__ACTIVITY__:
Write out the entries below exactly, from the first line to the one with "the page text), [post_to_base44]", both ends included.

__MATERIALS PROVIDED__:
(** * COOLINGTANKS: the tank scraper (scraper.py)

    A shallow embedding of the three functions of [scraper.py] that carry
    logic of their own: [extract_latest] (three regular-expression scans of
    the page text), [post_to_base44] (the query parameters of the update
    call) and the forwarding loop at the end of [main].

    The program leans on three pieces of the Python runtime, which are
    modelled first:
    - [str] as a list of code points, with the character properties of the
      Unicode database taken as an interface ([UnicodeDB]);
    - [float(str)], the correctly rounded binary64 value of a decimal
      numeral, on the Standard Library's [spec_float];
    - [re.search], a backtracking matcher over the operators the three
      patterns use, returning the first success in backtracking order. *)

From Stdlib Require Import ZArith NArith List Bool Lia.
From Stdlib Require Import Strings.String Strings.Ascii.
From Stdlib Require Import Numbers.DecimalString.
From Stdlib Require Numbers.DecimalPos Numbers.DecimalZ.
From Stdlib Require Import Floats.SpecFloat.
From stdpp Require Import base option list gmap strings.

(** ** Python values *)

Module Py.

(** A character is a Unicode code point, a [str] a sequence of them. *)
Definition char := N.
Definition pystr := list char.

(** An ASCII literal of the source as a [str]. *)
Definition py (s : string) : pystr :=
  map N_of_ascii (list_ascii_of_string s).

(** The degree sign U+00B0 of the temperature pattern. *)
Definition degree : char := 176%N.

(** Exceptions that the modelled code can raise. [Timeout] and
    [ConnectionError] are the [requests] exceptions of a call that gets no
    response. *)
Inductive exn :=
  | TypeError
  | ValueError
  | Timeout
  | ConnectionError.

Inductive result (A : Type) :=
  | Ok (a : A)
  | Raise (e : exn).
Arguments Ok {A} a.
Arguments Raise {A} e.

Definition rbind {A B} (x : result A) (f : A -> result B) : result B :=
  match x with
  | Ok a => f a
  | Raise e => Raise e
  end.

(** *** The Unicode database

    CPython answers [\d], [\s], [\w], [re.IGNORECASE] and the digits of
    [float] from its Unicode database and from the [re] module's table of
    extra case equivalences. They belong to the interpreter, not to the
    program, and change with the Unicode version: they are an interface
    here. *)
Class UnicodeDB := {
  (** [Py_UNICODE_TODECIMAL]: the value of a decimal digit *)
  todecimal : char -> option N;
  (** [Py_UNICODE_ISSPACE] *)
  isspace : char -> bool;
  (** [Py_UNICODE_ISALPHA], [Py_UNICODE_ISDIGIT], [Py_UNICODE_ISNUMERIC] *)
  isalpha : char -> bool;
  isdigit : char -> bool;
  isnumeric : char -> bool;
  (** [Py_UNICODE_TOLOWER], [Py_UNICODE_TOUPPER] (simple case mappings) *)
  tolower : char -> char;
  toupper : char -> char;
  (** [re._casefix._EXTRA_CASES]: for a lowercase character, the other
      lowercase characters with the same uppercase *)
  extra_cases : char -> list char
}.

Section Classes.
Context {U : UnicodeDB}.

(** [Py_UNICODE_ISDECIMAL(ch)] is [Py_UNICODE_TODECIMAL(ch) >= 0]. *)
Definition isdecimal (c : char) : bool :=
  match todecimal c with Some _ => true | None => false end.

(** [Py_UNICODE_ISALNUM] *)
Definition isalnum (c : char) : bool :=
  isalpha c || isdecimal c || isdigit c || isnumeric c.

(** [SRE_UNI_IS_WORD]: alphanumeric or the underscore *)
Definition isword (c : char) : bool :=
  isalnum c || (c =? 95)%N.

(** [_sre.unicode_iscased] *)
Definition iscased (c : char) : bool :=
  negb (c =? tolower c)%N || negb (c =? toupper c)%N.
End Classes.

(** What the database says on Latin-1 (U+0000..U+00FF), where it has not
    changed since Unicode 1.1. *)
Definition within (lo hi c : N) : bool := ((lo <=? c) && (c <=? hi))%N.

Definition latin1_todecimal (c : char) : option N :=
  if within 48 57 c then Some (c - 48)%N else None.

Definition latin1_isspace (c : char) : bool :=
  within 9 13 c || within 28 32 c || (c =? 133)%N || (c =? 160)%N.

Definition latin1_isalpha (c : char) : bool :=
  within 65 90 c || within 97 122 c
  || (c =? 170)%N || (c =? 181)%N || (c =? 186)%N
  || within 192 214 c || within 216 246 c || within 248 255 c.

Definition latin1_isdigit (c : char) : bool :=
  within 48 57 c || (c =? 178)%N || (c =? 179)%N || (c =? 185)%N.

Definition latin1_isnumeric (c : char) : bool :=
  latin1_isdigit c || within 188 190 c.

Definition latin1_tolower (c : char) : char :=
  if within 65 90 c || within 192 214 c || within 216 222 c
  then (c + 32)%N else c.

Definition ascii_toupper (c : char) : char :=
  if within 97 122 c then (c - 32)%N else c.

(** The facts about the database that the proofs use. All hold in every
    version of Unicode. *)
Class UnicodeLaws (U : UnicodeDB) : Prop := {
  todecimal_latin1 c : (c < 256)%N -> todecimal c = latin1_todecimal c;
  isspace_latin1 c : (c < 256)%N -> isspace c = latin1_isspace c;
  isalpha_latin1 c : (c < 256)%N -> isalpha c = latin1_isalpha c;
  isdigit_latin1 c : (c < 256)%N -> isdigit c = latin1_isdigit c;
  isnumeric_latin1 c : (c < 256)%N -> isnumeric c = latin1_isnumeric c;
  tolower_latin1 c : (c < 256)%N -> tolower c = latin1_tolower c;
  toupper_ascii c : (c < 128)%N -> toupper c = ascii_toupper c;
  (** the extra cases of an ASCII letter lie outside Latin-1 (dotless i
      for [i], long s for [s]) *)
  extra_cases_ascii l x : (l < 128)%N -> In x (extra_cases l) -> (256 <= x)%N;
  (** a decimal digit has one of the values 0 to 9 *)
  todecimal_digit c d : todecimal c = Some d -> (d < 10)%N;
  (** no decimal digit is white space *)
  decimal_not_space c : isdecimal c = true -> isspace c = false
}.
(** X4.  A file stored in extents (the DATA attribute is found, has
    [dataOffset <= size] and indirection L1), read at [0 <= pos <= fileSize]
    with [0 <= len] and [len + pos] below [2^64], on a device that serves
    every request, and with the bytes that the decodable extent records
    cover (the sum of their [blocks * bsize], each taken modulo [2^64])
    below [2^64] in total, so that the logical cursor does not wrap: the
    reader returns the part of the clamped request that the records cover,
    that is [min (min len (fileSize - pos)) (max 0 (covered - pos))], and
    leaves [grub_errno] as it was.  Under these conditions the read is not
    short when the records cover the file; what lies beyond the records is
    not filled in. *)
Theorem read_file_l1_count (node : grub_fshelp_node)
    (hook hook_data pos len : Z) (buf : list byte) (w : world) (d : Z) :
  let e := direntry node in
  let total :=
    covered (Z.to_nat (data_count e d)) node d
            (u32 (attr_size e d - dataOffset e d)) (dataOffset e d) 0 in
  get_direntry_attribute e ESFS_ATTRIBUTE_DATA sizeof_attribute_data = Some d ->
  dataOffset e d <= attr_size e d ->
  indirection e d = ESFS_INDIRECTION_L1 ->
  (forall s o k, status (data_disk node) s o k = GRUB_ERR_NONE) ->
  0 <= pos <= fileSize e -> 0 <= len -> len + pos < 2 ^ 64 ->
  total < 2 ^ 64 ->
  exists b w',
    grub_esfs_read_file node hook hook_data pos len buf w
    = (Bytes (Z.min (Z.min len (fileSize e - pos)) (Z.max 0 (total - pos))),
       b, w') /\
    grub_errno w' = grub_errno w /\ grub_errmsg w' = grub_errmsg w /\
    (fileSize e <= total ->
     grub_esfs_read_file node hook hook_data pos len buf w
     = (Bytes (Z.min len (fileSize e - pos)), b, w')).
Proof.
  intros e total Hattr Hoff Hind Hok Hpos Hlen Hsum Htotal.
  pose proof (le64_range e 56) as Hfs.
  change (le64 e 56) with (fileSize e) in Hfs.
  assert (Hrun : exists b w',
             grub_esfs_read_file node hook hook_data pos len buf w
             = (Bytes (Z.min (Z.min len (fileSize e - pos))
                             (Z.max 0 (total - pos))), b, w') /\
             grub_errno w' = grub_errno w /\ grub_errmsg w' = grub_errmsg w).
  { unfold grub_esfs_read_file. fold e. rewrite Hattr.
    replace (dataOffset e d >? attr_size e d) with false
      by (symmetry; rewrite Z.gtb_ltb; apply Z.ltb_ge; exact Hoff).
    replace (pos >? fileSize e) with false
      by (symmetry; rewrite Z.gtb_ltb; apply Z.ltb_ge; lia).
    rewrite Hind.
    change (ESFS_INDIRECTION_L1 =? ESFS_INDIRECTION_DIRECT) with false.
    change (ESFS_INDIRECTION_L1 =? ESFS_INDIRECTION_L1) with true.
    cbv iota zeta. cbn [negb].
    rewrite clamp_to_file_min by lia.
    unfold read_l1. fold e.
    destruct (extent_loop_count (Z.to_nat (data_count e d)) node d
                (u32 (attr_size e d - dataOffset e d)) hook hook_data pos
                (Z.min len (fileSize e - pos)) (dataOffset e d) 0 0 0 buf w)
      as (b & w' & Heq & He & Hm); try assumption; try lia.
    exists b, w'. rewrite Heq. fold total. auto. }
  destruct Hrun as (b & w' & Heq & He & Hm).
  exists b, w'. split; [exact Heq|]. split; [exact He|]. split; [exact Hm|].
  intros Hcover. rewrite Heq. f_equal. f_equal. f_equal. lia.
Qed.
(** * Chinese-railways network scripts: a shallow embedding and its properties

    The development follows three scripts of the repository:

    - [analysis/assign_provinces_by_geo.py]  (module [AssignProvinces]),
    - [network/build network.py]             (module [BuildNetwork]),
    - [analysis/build and plot the network.py] (module [BuildAndPlot]).

    Python values are modelled as the scripts see them after [pd.read_csv]:
    a cell is [None], an integer, a binary64 float (a missing cell is the
    float NaN) or a string of Unicode code points.  Exceptions are explicit:
    a computation returns [Ok v] or [Raise e]. *)

From Stdlib Require Import ZArith Floats List String Ascii DecimalString.
From stdpp Require Import gmap list.
Import ListNotations.

Local Open Scope Z_scope.

(** ** Python values *)

(** A Python [str]: its sequence of code points. *)
Definition pystr : Type := list N.

(** An ASCII literal as a Python string. *)
Definition py (s : string) : pystr :=
  map N_of_ascii (list_ascii_of_string s).

Inductive value : Type :=
| VNone
| VInt (z : Z)
| VFloat (f : float)
| VStr (s : pystr).

(** Station identifiers are the integers or strings of an id column; they
    are dictionary keys and graph nodes. *)
Inductive ident : Type :=
| IdInt (z : Z)
| IdStr (s : pystr).

#[global] Instance ident_eq_dec : EqDecision ident.
Proof. solve_decision. Defined.

Definition ident_to_sum (i : ident) : Z + pystr :=
  match i with IdInt z => inl z | IdStr s => inr s end.

Definition ident_of_sum (x : Z + pystr) : ident :=
  match x with inl z => IdInt z | inr s => IdStr s end.

#[global] Instance ident_countable : Countable ident.
Proof.
  apply (inj_countable' ident_to_sum ident_of_sum).
  intros []; reflexivity.
Defined.

Inductive exn : Type :=
| ValueError
| TypeError
| OverflowError
| ZeroDivisionError
| IndexError.

Inductive res (A : Type) : Type :=
| Ok (a : A)
| Raise (e : exn).

Arguments Ok {A} a.
Arguments Raise {A} e.

Definition bind {A B : Type} (m : res A) (k : A -> res B) : res B :=
  match m with
  | Ok a => k a
  | Raise e => Raise e
  end.

Notation "'let*' x ':=' m 'in' k" := (bind m (fun x => k))
  (at level 10, x name, m at level 100, k at level 200).

(** [for x in xs: st = body(st, x)], stopping at the first exception. *)
Fixpoint for_each {A S : Type} (body : S -> A -> res S) (xs : list A) (st : S)
  : res S :=
  match xs with
  | [] => Ok st
  | x :: xs' => let* st' := body st x in for_each body xs' st'
  end.

(** [pd.isna] / [pd.notna] on a scalar. *)
Definition pd_isna (v : value) : bool :=
  match v with
  | VNone => true
  | VFloat f => is_nan f
  | VInt _ | VStr _ => false
  end.

Definition pd_notna (v : value) : bool := negb (pd_isna v).

(** Truth value of an identifier, and of the result of [dict.get]
    ([None] when the key is absent). *)
Definition truthy (i : ident) : bool :=
  match i with
  | IdInt z => negb (z =? 0)
  | IdStr s => match s with [] => false | _ :: _ => true end
  end.

Definition truthy_opt (o : option ident) : bool :=
  match o with
  | Some i => truthy i
  | None => false
  end.

(** Functions of the Python runtime, of [unicodedata] and of NumPy that the
    scripts call and that are not defined in the repository. *)
Class PyLib : Type := {
  NFKC : pystr -> pystr;                 (* unicodedata.normalize('NFKC', s) *)
  str_lower : pystr -> pystr;            (* str.lower *)
  float_str : float -> pystr;            (* str(x) for a float x *)
  float_of_str : pystr -> option float;  (* float(s); None is ValueError *)
  int_of_str : pystr -> option Z;        (* int(s); None is ValueError *)
  np_sin : float -> float;
  np_cos : float -> float;
  np_arcsin : float -> float
}.

(** The integer [z] rounded to the nearest binary64 float. *)
Definition float_of_Z (z : Z) : float :=
  SF2Prim (binary_normalize prec emax z 0 false).

(** [float(v)]. *)
Definition py_float `{PyLib} (v : value) : res float :=
  match v with
  | VNone => Raise TypeError
  | VInt z =>
      let f := float_of_Z z in
      if is_infinity f then Raise OverflowError else Ok f
  | VFloat f => Ok f
  | VStr s =>
      match float_of_str s with
      | Some f => Ok f
      | None => Raise ValueError
      end
  end.

(** A finite float truncated towards zero. *)
Definition trunc_float (f : float) : Z :=
  match Prim2SF f with
  | S754_finite s m e =>
      let a := if 0 <=? e then Zpos m * 2 ^ e else Zpos m / 2 ^ (- e) in
      if s then - a else a
  | _ => 0
  end.

(** [int(v)]. *)
Definition py_int `{PyLib} (v : value) : res Z :=
  match v with
  | VNone => Raise TypeError
  | VInt z => Ok z
  | VFloat f =>
      if is_nan f then Raise ValueError
      else if is_infinity f then Raise OverflowError
      else Ok (trunc_float f)
  | VStr s =>
      match int_of_str s with
      | Some z => Ok z
      | None => Raise ValueError
      end
  end.

(** Decimal digits of an integer, as [str(n)] prints them. *)
Definition int_str (z : Z) : pystr :=
  py (DecimalString.NilZero.string_of_int (Z.to_int z)).

(** [str(v)]. *)
Definition py_str `{PyLib} (v : value) : pystr :=
  match v with
  | VNone => py "None"
  | VInt z => int_str z
  | VFloat f => float_str f
  | VStr s => s
  end.

(** ** analysis/assign_provinces_by_geo.py *)

Module AssignProvinces.

Local Open Scope float_scope.

(** [np.deg2rad]: multiplication by pi/180. *)
Definition deg2rad (x : float) : float :=
  x * (0x1.921fb54442d18p+1 / 180).

(** One element of [haversine]'s result: the first point is the scalar
    station, the second a city of the broadcast arrays. *)
Definition haversine_km `{PyLib} (lon1 lat1 lon2 lat2 : float) : float :=
  let lon1 := deg2rad lon1 in
  let lat1 := deg2rad lat1 in
  let lon2 := deg2rad lon2 in
  let lat2 := deg2rad lat2 in
  let dlon := lon2 - lon1 in
  let dlat := lat2 - lat1 in
  let sdlat := np_sin (dlat / 2) in
  let sdlon := np_sin (dlon / 2) in
  let a := sdlat * sdlat + np_cos lat1 * np_cos lat2 * (sdlon * sdlon) in
  let c := 2 * np_arcsin (sqrt a) in
  let R := 6371 in
  R * c.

__REPLY__:
(** * COOLINGTANKS: the tank scraper (scraper.py)

    A shallow embedding of the three functions of [scraper.py] that carry
    logic of their own: [extract_latest] (three regular-expression scans of
    the page text), [post_to_base44] (the query parameters of the update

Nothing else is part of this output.